YOUR INSTRUCTIONS
Beginning with the line that includes "LocatorConfig_default script st" and ending with the last line of the listing below, write out each line exactly, with no other output.

##############################

(** What [find] has done once the locator has dealt with the peers discovered so
    far, with any configuration. *)
Lemma find_delivers overflow_checks published envs sk service shard tags res puts item
    items now completion (r : ServiceRegistry Err') feeds db ticks cfg script st ls st' :
  let alpn := service_to_alpn service in
  let engine := discover r service in
  (0 ≤ published ≤ now)%Z → (now < published + 60)%Z → (now + DHT_AD_TTL_SECS ≤ u64_max)%Z →
  shard ∈ replica_shards (as_bytes (public sk)) alpn →
  publish_shard (PcError := PcError) overflow_checks (Some published) envs sk alpn shard tags
    = (res, puts) →
  (∀ k b, b ∈ (read_shard_state (PcError := PcError) (envs k) alpn (published / 60) shard published).1 →
     node_id b = as_bytes (public sk) → (published_at b < published)%Z) →
  item ∈ puts → item ∈ items (published / 60)%Z shard →
  (∀ offset, completion offset ≡ₚ range 0 DHT_SHARD_COUNT) →
  public sk ≠ sr_local_id r → feeds ∈ backends r → db_required_tags db = [] →
  dht_backend_feeds db alpn (burst_over (PcError := PcError) items alpn now completion) ticks
    = Some (feeds alpn) →
  script_items script ≡ₚ (f ← se_inner engine; tagged_items f) →
  spawn_with_pool (engine_outputs engine script) cfg = Some st →
  locator_run timed_out_message pool_channel cfg st ls = Some st' →
  LoDrop ∉ ls → LoTimeout ∉ ls → lo_peers st' = [] → inflight st' = [] →
  (∃ peer, peer_id peer = public sk ∧ attempt timed_out_message pool_channel cfg peer ∈ delivered st') ∧
  (∀ ch, pool_channel (public sk) = Some (Ok ch) →
   ∃ ch' peer, first (delivered st') = Ok ch' ∧ Ok peer ∈ engine_outputs engine script ∧
     pool_channel (peer_id peer) = Some (Ok ch')).
Proof.
  intros alpn engine Hp Hnow Hmax Hshard Epub Hfresh Hput Hitem Hcompl Hne Hfeeds Htags Hdb Hscript Hspawn
    Hrun Hnd Hnt Hpeers Hinf.
  destruct (burst_finds (E := Err') overflow_checks published envs sk alpn shard tags res puts item
    items now completion (db_trust db) Hp Hnow Hmax Hshard Epub Hfresh Hput Hitem Hcompl)
    as (out & Hout & Hin).
  destruct (registry_dht_feed _ _ _ _ _ _ Hfeeds Hdb) as (spec & out' & rest & Hspec & Hsc & Hb & Hs).
  rewrite Htags in Hb. assert (out' = out) as -> by congruence.
  apply (find_dials r service (public sk) (db_trust db) spec cfg script st ls st'); try done.
  rewrite Hs. apply elem_of_app. by left.
Qed.

(** C4: the whole way from publishing to a channel.  A node publishes a service;
    within a minute a client whose registry has a DHT backend looks for it with
    [find], while the DHT serves what was put.  Whatever else its backends
    yield, and in whatever order, when the locator has dealt with the peers
    discovered so far: the publisher was dialled, its outcome was delivered, and
    if it could be reached, [first] returns a channel, to the publisher or to
    another peer discovered for the service. *)
Theorem find_reaches_publisher overflow_checks published envs sk service shard tags res puts item
    items now completion (r : ServiceRegistry Err') feeds db ticks cache pool engine cfg cache'
    script st ls st' :
  let alpn := service_to_alpn service in
  (* the service was published *)
  (0 ≤ published ≤ now)%Z → (now < published + 60)%Z → (now + DHT_AD_TTL_SECS ≤ u64_max)%Z →
  shard ∈ replica_shards (as_bytes (public sk)) alpn →
  publish_shard (PcError := PcError) overflow_checks (Some published) envs sk alpn shard tags
    = (res, puts) →
  (∀ k b, b ∈ (read_shard_state (PcError := PcError) (envs k) alpn (published / 60) shard published).1 →
     node_id b = as_bytes (public sk) → (published_at b < published)%Z) →
  item ∈ puts → item ∈ items (published / 60)%Z shard →
  (∀ offset, completion offset ≡ₚ range 0 DHT_SHARD_COUNT) →
  (* the client's registry *)
  public sk ≠ sr_local_id r → feeds ∈ backends r → db_required_tags db = [] →
  dht_backend_feeds db alpn (burst_over (PcError := PcError) items alpn now completion) ticks
    = Some (feeds alpn) →
  (* [find], and what it has done so far *)
  builder_start (find_service r service) cache = ((pool, engine, cfg), cache') →
  script_items script ≡ₚ (f ← se_inner engine; tagged_items f) →
  spawn_with_pool (engine_outputs engine script) cfg = Some st →
  locator_run timed_out_message pool_channel cfg st ls = Some st' →
  LoDrop ∉ ls → LoTimeout ∉ ls → lo_peers st' = [] → inflight st' = [] →
  (∃ peer, peer_id peer = public sk ∧ attempt timed_out_message pool_channel cfg peer ∈ delivered st') ∧
  (∀ ch, pool_channel (public sk) = Some (Ok ch) →
   ∃ ch' peer, first (delivered st') = Ok ch' ∧ Ok peer ∈ engine_outputs engine script ∧
     pool_channel (peer_id peer) = Some (Ok ch')).
Proof.
  intros alpn Hp Hnow Hmax Hshard Epub Hfresh Hput Hitem Hcompl Hne Hfeeds Htags Hdb Hstart Hscript.
  unfold builder_start in Hstart. simpl in Hstart.
  destruct (pool_for_alpn _ _ cache) as [p0 c0]. injection Hstart as _ <- <- _.
  by eapply find_delivers.
Qed.

(** C7: finding a publisher that starts later.  A client whose registry has a DHT
    backend and no other, without required tags, looks for a service before
    anybody publishes it; then a node starts to publish it: a first round at
    [start], and when that has returned, at [first], the interval is made that
    brings on a round every [interval] seconds, where [interval] divides a
    minute; every round succeeds, nobody else publishes the service, and the
    client's feed polls every minute, or every few minutes.  If the feed was
    created at a second of the minute before that of [start], and before the
    first second at which a later round falls, then however long the client
    waits, nobody is ever dialled: each tick queries only its own minute, in
    which no round was run yet.  If the feed was created at or after the first
    second at which a later round falls, the publisher is dialled once there was
    such a round and a tick after it, and [first] returns a channel if it can be
    reached.  A burst within a minute of [start], or at any time after the first
    tick of the interval, would find it. *)
Theorem late_publisher_found_by_phase overflow_checks sk tags service start first interval created n completion
    (r : ServiceRegistry Err') feeds db cache pool engine cfg cache' script st ls st' :
  let alpn := service_to_alpn service in
  let poll := db_poll_interval db in
  let last := (created + Z.of_nat n * poll)%Z in
  (* the publisher and the feed's clock *)
  (0 < interval)%Z → (interval | 60)%Z → (0 < poll)%Z → (60 | poll)%Z → (0 ≤ created < start)%Z →
  (start ≤ first)%Z → (last + DHT_AD_TTL_SECS ≤ u64_max)%Z →
  rounds_ok (PcError := PcError) overflow_checks alpn sk tags ∅ (rounds_until start first interval last) = true →
  (∀ offset, completion offset ≡ₚ range 0 DHT_SHARD_COUNT) →
  (* the client's registry *)
  public sk ≠ sr_local_id r → backends r = [feeds] → db_required_tags db = [] →
  dht_backend_feeds db alpn
    (burst_at (PcError := PcError) overflow_checks alpn sk tags start first interval created completion)
    (ticks_at (PcError := PcError) overflow_checks alpn sk tags start first interval completion
       (tick_times created poll n)) = Some (feeds alpn) →
  (* [find], and what it has done so far *)
  builder_start (find_service r service) cache = ((pool, engine, cfg), cache') →
  script_items script ≡ₚ (f ← se_inner engine; tagged_items f) →
  spawn_with_pool (engine_outputs engine script) cfg = Some st →
  locator_run timed_out_message pool_channel cfg st ls = Some st' →
  LoDrop ∉ ls → LoTimeout ∉ ls → lo_peers st' = [] → inflight st' = [] →
  ((created mod 60 < first mod interval)%Z → (created mod 60 < start mod 60)%Z →
   delivered st' = [] ∧ Locator.first (delivered st') = Err (error_connection "no peers reachable")) ∧
  ((first mod interval ≤ created mod 60)%Z → (first + interval ≤ last)%Z →
   (∃ peer, peer_id peer = public sk ∧ attempt timed_out_message pool_channel cfg peer ∈ delivered st') ∧
   ∀ ch, pool_channel (public sk) = Some (Ok ch) → ∃ ch', Locator.first (delivered st') = Ok ch') ∧
  (∀ now, (start ≤ now ≤ last)%Z → (now < start + 60 ∨ first + interval ≤ now)%Z → ∃ out,
     dht_burst (E := Err') [] (db_trust db)
       (burst_at (PcError := PcError) overflow_checks alpn sk tags start first interval now completion)
       = Some out ∧
     Ok (MkDiscoveredPeer (public sk) (db_trust db)) ∈ out).
Proof.
  intros alpn poll last Hi Hdiv Hp Hpdiv Hc Hf Hlast Hok Hcompl Hne Hfeeds Htags Hdb Hstart Hscript.
  destruct (polls_depend_on_phase (E := Err') overflow_checks alpn sk tags start first interval created poll n
    completion (db_priority db) (db_trust db)) as (spec & Hspec & Hbefore & Hafter & Hburst); [done..|].
  unfold dht_backend_feeds in Hdb. rewrite Htags in Hdb. unfold feed_over in Hspec.
  rewrite Hspec in Hdb. injection Hdb as Hdb.
  assert (Hbuild : build_feeds r alpn = [spec]).
  { unfold build_feeds. rewrite Hfeeds. simpl. by rewrite app_nil_r. }
  unfold builder_start in Hstart. simpl in Hstart.
  destruct (pool_for_alpn _ _ cache) as [p0 c0]. injection Hstart as _ <- <- _.
  intros Hspawn Hrun Hnd Hnt Hpeers Hinf. split_and!; [| |done].
  - intros Hphase Hsec. assert (delivered st' = []) as ->; [|done].
    eapply find_silent; [|done..]. fold alpn. rewrite Hbuild.
    intros spec' ->%list_elem_of_singleton. by apply Hbefore.
  - intros Hphase Hle. destruct (find_dials r service (public sk) (db_trust db) spec
      LocatorConfig_default script st ls st') as [Hdial Hfirst]; try done.
    + fold alpn. rewrite Hbuild. by left.
    + unfold dht_feed in Hspec. apply bind_Some in Hspec as (? & _ & (? & _ & [= <-])%bind_Some).
      by apply bool_decide_eq_true_2.
    + by apply Hafter.
    + split; [done|]. intros ch Hch. destruct (Hfirst ch Hch) as (ch' & peer & ? & _). eauto.
Qed.
End Find.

##############################

SOLVED PROBLEM
      LocatorConfig_default script st ls st') as [Hdial Hfirst]; try done.
    + fold alpn. rewrite Hbuild. by left.
    + unfold dht_feed in Hspec. apply bind_Some in Hspec as (? & _ & (? & _ & [= <-])%bind_Some).
      by apply bool_decide_eq_true_2.
    + by apply Hafter.
    + split; [done|]. intros ch Hch. destruct (Hfirst ch Hch) as (ch' & peer & ? & _). eauto.
Qed.
End Find.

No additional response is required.